Together, these and other technological objects virtually guarantee that our lives are full of urgency. Hardly an hour passes when there isn’t something scheduled or something due, and since we have been busy with other things before, or we have procrastinated because of a technology-induced complacency, we are not adequately prepared for those appointments or the things we have promised are not quite ready. And the urgent gets our attention.
Of course, activity directed to the higher good also can be urgent. To attend a worship service requires that one be at church at a scheduled time, opportunities to share knowledge about the kingdom of God with friends may slip away, and the days of each of us are numbered. But the vast majority of urgent activities have very little to do with the kingdom of God. Also, while we correctly perceive the lower good to be transient, by contrast, there is little perceived urgency associated with seeking God or His kingdom. Questioned about his second coming, Jesus responded "‘No one knows about that day or hour ...’" (Mat. 24:36). In spite of his subsequent admonition to be ready for the reckoning associated with his return, the fact that no date or time was given seems to have led some of us to a sense of complacency about the kingdom of God. It is unfortunately often the case that activity directed to the higher good simply cannot compete with the technology-induced urgency of activities directed to the lower good.
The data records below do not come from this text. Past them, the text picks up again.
(** The width of the index is the configured dimension, every stored
    vector has that width, the counter is the size of the index, and the
    store holds slot [i] under key [i] with the one vector of that slot. *)
Record Inv (st : PersonTracker) : Prop := {
  inv_dimension : dimension st = 512;
  inv_d : IndexFlatL2.d (index st) = dimension st;
  inv_width :
    Forall (fun x : Embedding => length x = dimension st)
      (IndexFlatL2.xb (index st));
  inv_next : next_id st = IndexFlatL2.ntotal (index st);
  inv_store :
    person_embeddings st =
      imap (fun i (x : Embedding) => (i, [x])) (IndexFlatL2.xb (index st))
}.

(** ** Sessions at one threshold

    [process_frame] never passes a threshold, so all calls of a session in
    the source share one. *)

(** One returning call with threshold [t]. *)
Definition step_at (t : Q) (st st' : PersonTracker) : Prop :=
  exists e id, resolve st e t = (st', Ok id).

Definition reachable_at (t : Q) (st : PersonTracker) : Prop :=
  rtc (step_at t) __init__ st.

(** ** The frame pipeline

    [get_reid_embedding], the whole of [process_frame], [process_video]
    and [display_sample_frame].  The detector, the cropping of the image,
    the ReID network and the drawing calls are library code; the pipeline
    takes them as parameters. *)
Module Boxes.

(** [results[0].boxes]: the corner coordinates of the detections and, when
    the tracker has assigned them, the track ids. *)
Record t := mk { xyxy : list (Q * Q * Q * Q); id : option (list Q) }.

End Boxes.

Module Pipeline.

Class Collaborators := {
  Frame : Type;
  Crop : Type;
  Detector : Type;
  (** [YOLO('yolov8n.pt')], line 35. *)
  detector_init : Detector;
  (** [self.detector.track(source=frame, persist=True, ...)], lines 93-99,
      followed by [results[0].boxes]; the tracker keeps its own state from
      frame to frame. *)
  track : Detector -> Frame -> Detector * Boxes.t;
  (** [frame[y1:y2, x1:x2]], line 110. *)
  crop_frame : Frame -> Z -> Z -> Z -> Z -> Crop;
  (** Lines 71-78, the body of the [try]: colour conversion, transform
      and the network; [None] when one of them raises. *)
  reid_forward : Crop -> option Embedding;
  (** [cv2.rectangle], line 118, with the two corners. *)
  rectangle : Frame -> Z * Z -> Z * Z -> Frame;
  (** [cv2.putText], lines 119-120, with the identity of the label and
      its position. *)
  putText : Frame -> nat -> Z * Z -> Frame
}.

(** Python's [int] on a float: truncation towards zero. *)
Definition int (q : Q) : Z := Z.quot (Qnum q) (Z.pos (Qden q)).

(** [get_reid_embedding], lines 69-81: the output of the network, or
    [np.zeros(self.dimension)] when anything in the [try] raised. *)
Definition get_reid_embedding `{Collaborators} (self : PersonTracker)
    (crop : Crop) : Embedding :=
  match reid_forward crop with
  | Some embedding => embedding
  | None => repeat 0%Q (dimension self)
  end.

(** The network, where it succeeds, yields vectors of the configured
    width. *)
Definition extractor_well_formed `{Collaborators} : Prop :=
  forall crop e, reid_forward crop = Some e -> length e = 512.

(** The loop of [process_frame], lines 108-120, over the zipped boxes and
    track ids.  The crop is taken from the frame as drawn on so far. *)
Fixpoint detections_loop `{Collaborators} (self : PersonTracker) (frame : Frame)
    (detections : list ((Q * Q * Q * Q) * Q))
    : (PersonTracker * Frame) * result unit :=
  match detections with
  | [] => ((self, frame), Ok tt)
  | (box, track_id) :: rest =>
      let '(bx1, by1, bx2, by2) := box in
      let x1 := int bx1 in
      let y1 := int by1 in
      let x2 := int bx2 in
      let y2 := int by2 in
      let person_crop := crop_frame frame x1 y1 x2 y2 in
      let embedding := get_reid_embedding self person_crop in
      match resolve self embedding default_threshold with
      | (self', Raise e) => ((self', frame), Raise e)
      | (self', Ok matched_id) =>
          detections_loop self'
            (putText (rectangle frame (x1, y1) (x2, y2)) matched_id
               (x1, (y1 - 10)%Z))
            rest
      end
  end.

(** [process_frame], lines 91-121. *)
Definition process_frame `{Collaborators} (self : PersonTracker)
    (detector : Detector) (frame : Frame)
    : (PersonTracker * Detector) * result Frame :=
  let '(detector', boxes) := track detector frame in
  if length (Boxes.xyxy boxes) =? 0 then ((self, detector'), Ok frame)
  else
    match Boxes.id boxes with
    | None => ((self, detector'), Ok frame)
    | Some track_ids =>
        match detections_loop self frame (zip (Boxes.xyxy boxes) track_ids) with
        | ((self', frame'), Ok _) => ((self', detector'), Ok frame')
        | ((self', _), Raise e) => ((self', detector'), Raise e)
        end
    end.

(** What [process_video] produces: the frames written to the output
    video, the frames displayed with their number, and [frame_count]. *)
Record Output `{Collaborators} := mkOutput {
  written : list Frame;
  displayed : list (nat * Frame);
  frame_count : nat
}.

(** The [while] loop of [process_video], lines 141-155, over the frames
    that [cap.read()] delivers; the loop ends when they run out. *)
Fixpoint frames_loop `{Collaborators} (tracker : PersonTracker)
    (detector : Detector) (frames : list Frame) (out : Output)
    : result Output :=
  match frames with
  | [] => Ok out
  | frame :: rest =>
      match process_frame tracker detector frame with
      | (_, Raise e) => Raise e
      | ((tracker', detector'), Ok processed_frame) =>
          frames_loop tracker' detector' rest
            {| written := written out ++ [processed_frame];
               displayed :=
                 if frame_count out mod 50 =? 0
                 then displayed out ++ [(frame_count out, processed_frame)]
                 else displayed out;
               frame_count := frame_count out + 1 |}
      end
  end.

(** [process_video], lines 124-159: [opened] is [cap.isOpened()] after the
    capture has been created.  A video that cannot be opened gives no
    output at all. *)
Definition process_video `{Collaborators} (opened : bool) (frames : list Frame)
    : option (result Output) :=
  let tracker := __init__ in
  if negb opened then None
  else
    Some (frames_loop tracker detector_init frames
            {| written := []; displayed := []; frame_count := 0 |}).

(** [display_sample_frame], lines 173-183: the frame at position 100 of
    the video, if the read succeeds. *)
Definition display_sample_frame `{Collaborators} (frames : list Frame)
    : option Frame :=
  frames !! 100.

(** Collaborators for the examples: a frame is the list of labels drawn
    on it, the detector reports one box with a track id in every frame,
    and the network always fails. *)
Definition blind_camera : Collaborators :=
  {| Frame := list nat;
     Crop := unit;
     Detector := unit;
     detector_init := tt;
     track := fun det _ =>
       (det, {| Boxes.xyxy := [(1 # 2, 3 # 2, 10, 20)%Q]; Boxes.id := Some [1%Q] |});
     crop_frame := fun _ _ _ _ _ => tt;
     reid_forward := fun _ => None;
     rectangle := fun frame _ _ => frame;
     putText := fun frame label _ => frame ++ [label] |}.

(** Collaborators whose network yields a vector of width 1. *)
Definition narrow_camera : Collaborators :=
  {| Frame := list nat;
     Crop := unit;
     Detector := unit;
     detector_init := tt;
     track := fun det _ =>
       (det, {| Boxes.xyxy := [(0, 0, 10, 20)%Q]; Boxes.id := Some [1%Q] |});
     crop_frame := fun _ _ _ _ _ => tt;
     reid_forward := fun _ => Some [1%Q];
     rectangle := fun frame _ _ => frame;
     putText := fun frame label _ => frame ++ [label] |}.

End Pipeline.

(** ** Rational comparisons *)

Lemma Qgt_bool_true a b : Qgt_bool a b = true <-> (b < a)%Q.
Proof.
  unfold Qgt_bool. rewrite negb_true_iff, <- not_true_iff_false, Qle_bool_iff.
  split; [apply Qnot_le_lt | apply Qlt_not_le].
Qed.

Lemma Qgt_bool_false a b : Qgt_bool a b = false <-> (a <= b)%Q.
Proof.
  unfold Qgt_bool. rewrite negb_false_iff. apply Qle_bool_iff.
Qed.

Lemma Qlt_bool_true a b : Qlt_bool a b = true <-> (a < b)%Q.
Proof. apply Qgt_bool_true. Qed.

Lemma Qlt_bool_false a b : Qlt_bool a b = false <-> (b <= a)%Q.
Proof. apply Qgt_bool_false. Qed.

(** ** The metric *)

Lemma Qsquare_nonneg (c : Q) : (0 <= c * c)%Q.
Proof.
  destruct (Qlt_le_dec c 0).
  - assert (E : (c * c == (- c) * (- c))%Q) by ring.
    rewrite E. apply Qmult_le_0_compat; lra.
  - apply Qmult_le_0_compat; lra.
Qed.
(** A step that touches neither the files nor the console. *)
Definition quiet_step {A} (m : M A) : Prop :=
  forall st r st', m st = (r, st') ->
    files st' = files st /\ console st' = console st.

Section PasteRule.

(** The library's rule for one channel of one pixel under [paste]:
    without a mask the source value is copied; with a mask, the current
    value is kept where the mask is 0, the source value is copied where
    it is 255, and the two are mixed in between.  How they are mixed is
    left to the library. *)
Variable mix : Z -> Z -> Z -> Z.

(** The alpha band of an image at one of its pixels. *)
Variable alpha_at : Image -> Z * Z -> Z.

Definition paste_pixel (mask : option Z) (src dst : Z) : Z :=
  match mask with
  | None => src
  | Some a => if a =? 0 then dst else if a =? 255 then src else mix a src dst
  end.

(** The value a paste leaves on the canvas under pixel [p] of the pasted
    image, [dst] being the value before. *)
Definition pasted_value (mask : option Image) (p : Z * Z) (src dst : Z) : Z :=
  paste_pixel (option_map (fun m => alpha_at m p) mask) src dst.

End PasteRule.

(* ===================================================================== *)
(** ** The claims that the script does not meet, as they are worded       *)
(* ===================================================================== *)


(** "Whenever the library is available the run succeeds and the output is
    a PNG of the canvas, 1200 by 630, whether or not the mascot exists." *)
Definition composition_always_succeeds (png_encode : Canvas -> list Byte.byte)
  : Prop :=
  forall (env : Env) (st : State),
    pil_available env = true ->
    exists img st',
      main png_encode env st = (Ok (Some img), st') /\
      files st' !! output_path = Some (png_encode img) /\
      cv_size img = (1200, 630).

(** "A mascot with an alpha channel is pasted with itself as mask, one
    without is pasted with no mask." *)
Definition mask_follows_alpha : Prop :=
  forall (env : Env) (img : Canvas) (st : State) im box mask,
    mascot_step env img st = (Ok (add_op img (Paste im box mask)), st) ->
    mask = if has_alpha_channel (im_mode im) then Some im else None.

(** "The text step draws exactly five strings." *)
Definition draws_five_texts : Prop :=
  forall (env : Env) (img img' : Canvas) (st st' : State),
    draw_texts env img st = (Ok img', st') ->
    exists ops, cv_ops img' = cv_ops img ++ ops /\ length ops = 5%nat.

(* ===================================================================== *)
(** ** The calls of a run in program order                                *)
(* ===================================================================== *)

(** The error of the first call in the list that raises, if any does. *)
Fixpoint first_fault (env : Env) (calls : list Call) : option exn :=
  match calls with
  | [] => None
  | c :: rest =>
      match fault env c with
      | Some e => Some e
      | None => first_fault env rest
      end
  end.

(** The mascot calls of lines 23-27, made only with the file present. *)
Definition mascot_calls (present : bool) : list Call :=
  if present then [COpen; CResize; CPaste] else [].

(** The calls of lines 12-27, in the order the script makes them. *)
Definition drawing_calls (present : bool) : list Call :=
  CNew :: CDraw :: map CLine (seqZ 0 height) ++ mascot_calls present.

(** The six text calls of lines 48-62. *)
Definition text_sites : list Call :=
  [ CText title_text; CText subtitle_text; CText tagline1_text;
    CText tagline2_text; CText features_text; CText pun_text ].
Technology then, in all its senses, has both positive and negative instrumental value. While it is impossible to judge technology’s net value in that regard, it is clear that technology has a subtler and more significant effect on how we behave. Technology creates many opportunities and gives rise to many activities to realize good, and technological objects themselves demand activities to acquire, maintain, and use them, and these activities add up to give us very busy lives. But the crux of the matter is that technological objects so amplify the salience of stimuli and urgency of activities directed toward the lower good, that we are often incapable of directing our attention to the higher good. Technology is a profound distraction. It diverts us from our highest calling, realizing the kingdom of God.
First comes awareness. We must be aware that technology, in all its forms, yields bad as well as good. More specifically, we must acknowledge that the good we will realize through the acquisition and use of a new technological object will certainly be accompanied by some bad consequences. The technological object will likely lead to more activities directed to the lower good than to the higher good. It will require still more activities directed solely to its acquisition, use, maintenance, and disposal. And it will almost certainly distract us from activities directed to the higher good by the salience of stimuli it creates and the urgency it imparts to activities directed to the lower good.
Second comes action. We can reduce the number of technological objects in our lives, getting rid of the second car or the cellular phone, for example. We can limit the use of existing technological objects, such as foregoing the viewing of broadcast television. We can also isolate technological objects in time and space, for instance, using the Internet only at work, or turning the telephone ringer off for a portion of the day.